- **What to work on**
From the line containing "exists i. split;" down to the line containing "Some piece =>" in the records below, reproduce every line exactly, ends included, and omit all others.

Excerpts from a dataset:
Lemma file_letter_inj (col col' : nat) :
  (col < 8)%nat -> (col' < 8)%nat ->
  ascii_of_nat (97 + col) = ascii_of_nat (97 + col') -> col = col'.
Proof.
  intros Hc Hc' Heq. apply (f_equal nat_of_ascii) in Heq.
  rewrite !nat_ascii_embedding in Heq by lia. lia.
Qed.

(** X12: the names the store and the board give to the 64 squares are
    two characters long and pairwise distinct, and their second character
    is 8 exactly on the first row of the array and 1 exactly on the last:
    the rows the promotion tests look for. *)
Theorem squareOf_names (row col row' col' : nat) :
  (row < 8)%nat -> (col < 8)%nat -> (row' < 8)%nat -> (col' < 8)%nat ->
  (squareOf row col = squareOf row' col' <-> row = row' /\ col = col') /\
  (charAt (squareOf row col) 1 = Some "8"%char <-> row = 0%nat) /\
  (charAt (squareOf row col) 1 = Some "1"%char <-> row = 7%nat) /\
  String.length (squareOf row col) = 2%nat.
Proof.
  intros Hr Hc Hr' Hc'.
  rewrite (squareOf_chars row col Hr), (squareOf_chars row' col' Hr').
  unfold charAt. simpl String.get. simpl String.length.
  split; [|split; [|split; [|reflexivity]]].
  - split.
    + intros Heq. injection Heq as Hfile Hrank.
      split; [|apply file_letter_inj; assumption].
      do 8 (destruct row as [|row];
            [do 8 (destruct row' as [|row']; [first [reflexivity | discriminate]|]); lia|]).
      lia.
    + intros [-> ->]. reflexivity.
  - split.
    + intros Heq. injection Heq as Heq.
      do 8 (destruct row as [|row]; [first [reflexivity | discriminate]|]). lia.
    + intros ->. reflexivity.
  - split.
    + intros Heq. injection Heq as Heq.
      do 8 (destruct row as [|row]; [first [reflexivity | discriminate]|]). lia.
    + intros ->. reflexivity.
Qed.

Lemma squareOf_names_witness :
  squareOf 7 4 = "e1"%string /\
  (squareOf 7 4 = squareOf 0 4 <-> 7%nat = 0%nat /\ 4%nat = 4%nat).
Proof.
  split; [reflexivity|].
  exact (proj1 (squareOf_names 7 4 0 4 ltac:(lia) ltac:(lia) ltac:(lia) ltac:(lia))).
Defined.

Lemma firstReturn_none {A} (body : nat -> option A) (l : list nat) :
  firstReturn body l = None <-> forall i, In i l -> body i = None.
Proof.
  induction l as [|i l IH]; simpl.
  - split; [intros _ i [] | reflexivity].
  - destruct (body i) eqn:Hb.
    + split; [discriminate|]. intros Hall.
      rewrite <- Hb. apply Hall. left. reflexivity.
    + rewrite IH. split.
      * intros Hall j [<- | Hj]; [exact Hb | apply Hall, Hj].
      * intros Hall j Hj. apply Hall. right. exact Hj.
Qed.

Lemma firstReturn_some {A} (body : nat -> option A) (s n : nat) (a : A) :
  firstReturn body (seq s n) = Some a ->
  exists i, (s <= i < s + n)%nat /\ body i = Some a /\
            forall j, (s <= j < i)%nat -> body j = None.
Proof.
  revert s. induction n as [|n IH]; intros s; simpl; [discriminate|].
  destruct (body s) eqn:Hb.
  - intros Heq. injection Heq as <-. exists s.
    split; [lia|]. split; [exact Hb|]. intros j Hj. lia.
  - intros Hrest. destruct (IH (S s) Hrest) as (i & Hi & Hbi & Hbefore).
    exists i. split; [lia|]. split; [exact Hbi|].
    intros j Hj. destruct (Nat.eq_dec j s) as [->|Hne]; [exact Hb|].
    apply Hbefore. lia.
Qed.

Lemma king_test (p : Piece) (c : Color) :
  symbolEqb (ptype p) King && colorEqb (color p) c = true <-> p = mkPiece King c.
Proof.
  destruct p as [t c']. simpl. split.
  - intros Hb. apply andb_prop in Hb. destruct Hb as [Ht Hc].
    destruct t; try discriminate. destruct c', c; try discriminate; reflexivity.
  - intros Heq. injection Heq as -> ->. destruct c; reflexivity.
Qed.

(** X13: findKingSquare returns null exactly when no king of the colour
    stands on the board; otherwise it returns the name of a square that
    holds one, the first in the order of the rows and, within a row, of
    the columns. *)
Theorem findKingSquare_spec (b : Board) (c : Color) :
  (findKingSquare b c = None <->
   forall row col, (row < 8)%nat -> (col < 8)%nat ->
                   cell b row col <> Some (mkPiece King c)) /\
  (forall s, findKingSquare b c = Some s ->
   exists row col,
     (row < 8)%nat /\ (col < 8)%nat /\ s = squareOf row col /\
     cell b row col = Some (mkPiece King c) /\
     forall row' col',
       (row' < 8)%nat -> (col' < 8)%nat ->
       (row' < row \/ (row' = row /\ col' < col))%nat ->
       cell b row' col' <> Some (mkPiece King c)).
Proof.
  set (inner := fun row col =>
         match cell b row col with
         | Some piece =>
             if symbolEqb (ptype piece) King && colorEqb (color piece) c
             then Some (squareOf row col) else None
         | None => None
         end).
  assert (Hinner_none : forall row col,
             inner row col = None <-> cell b row col <> Some (mkPiece King c)).
  { intros row col. unfold inner.
    destruct (cell b row col) as [p|]; [|split; [discriminate | reflexivity]].
    destruct (symbolEqb (ptype p) King && colorEqb (color p) c) eqn:Hk.
    - apply king_test in Hk. subst p. split; [discriminate | congruence].
    - split; [|reflexivity]. intros _ Heq. injection Heq as ->.
      rewrite (proj2 (king_test (mkPiece King c) c) eq_refl) in Hk.
      discriminate. }
  assert (Hinner_some : forall row col s,
             inner row col = Some s ->
             s = squareOf row col /\ cell b row col = Some (mkPiece King c)).
  { intros row col s. unfold inner.
    destruct (cell b row col) as [p|]; [|discriminate].
    destruct (symbolEqb (ptype p) King && colorEqb (color p) c) eqn:Hk;
      [|discriminate].
    apply king_test in Hk. subst p. intros Heq. injection Heq as <-. auto. }
  change (findKingSquare b c)
    with (firstReturn (fun row => firstReturn (inner row) (seq 0 8)) (seq 0 8)).
  split.
  - rewrite firstReturn_none. split.
    + intros Hall row col Hrow Hcol. apply Hinner_none.
      specialize (Hall row ltac:(apply in_seq; lia)).
      rewrite firstReturn_none in Hall. apply Hall, in_seq. lia.
    + intros Hall row Hrow. apply in_seq in Hrow.
      apply firstReturn_none. intros col Hcol. apply in_seq in Hcol.
      apply Hinner_none, Hall; lia.
  - intros s Hs.
    apply firstReturn_some in Hs. destruct Hs as (row & Hrow & Hs & Hbefore).
    apply firstReturn_some in Hs. destruct Hs as (col & Hcol & Hs & Hleft).
    destruct (Hinner_some row col s Hs) as [-> Hking].
    exists row, col. repeat split; try lia; try assumption.
    intros row' col' Hr' Hc' [Hlt | [-> Hlt]].
    + apply Hinner_none.
      specialize (Hbefore row' ltac:(lia)).
      rewrite firstReturn_none in Hbefore. apply Hbefore, in_seq. lia.
    + apply Hinner_none, Hleft. lia.
Qed.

- **The completed task**
    exists i. split; [lia|]. split; [exact Hbi|].
    intros j Hj. destruct (Nat.eq_dec j s) as [->|Hne]; [exact Hb|].
    apply Hbefore. lia.
Qed.

Lemma king_test (p : Piece) (c : Color) :
  symbolEqb (ptype p) King && colorEqb (color p) c = true <-> p = mkPiece King c.
Proof.
  destruct p as [t c']. simpl. split.
  - intros Hb. apply andb_prop in Hb. destruct Hb as [Ht Hc].
    destruct t; try discriminate. destruct c', c; try discriminate; reflexivity.
  - intros Heq. injection Heq as -> ->. destruct c; reflexivity.
Qed.

(** X13: findKingSquare returns null exactly when no king of the colour
    stands on the board; otherwise it returns the name of a square that
    holds one, the first in the order of the rows and, within a row, of
    the columns. *)
Theorem findKingSquare_spec (b : Board) (c : Color) :
  (findKingSquare b c = None <->
   forall row col, (row < 8)%nat -> (col < 8)%nat ->
                   cell b row col <> Some (mkPiece King c)) /\
  (forall s, findKingSquare b c = Some s ->
   exists row col,
     (row < 8)%nat /\ (col < 8)%nat /\ s = squareOf row col /\
     cell b row col = Some (mkPiece King c) /\
     forall row' col',
       (row' < 8)%nat -> (col' < 8)%nat ->
       (row' < row \/ (row' = row /\ col' < col))%nat ->
       cell b row' col' <> Some (mkPiece King c)).
Proof.
  set (inner := fun row col =>
         match cell b row col with
         | Some piece =>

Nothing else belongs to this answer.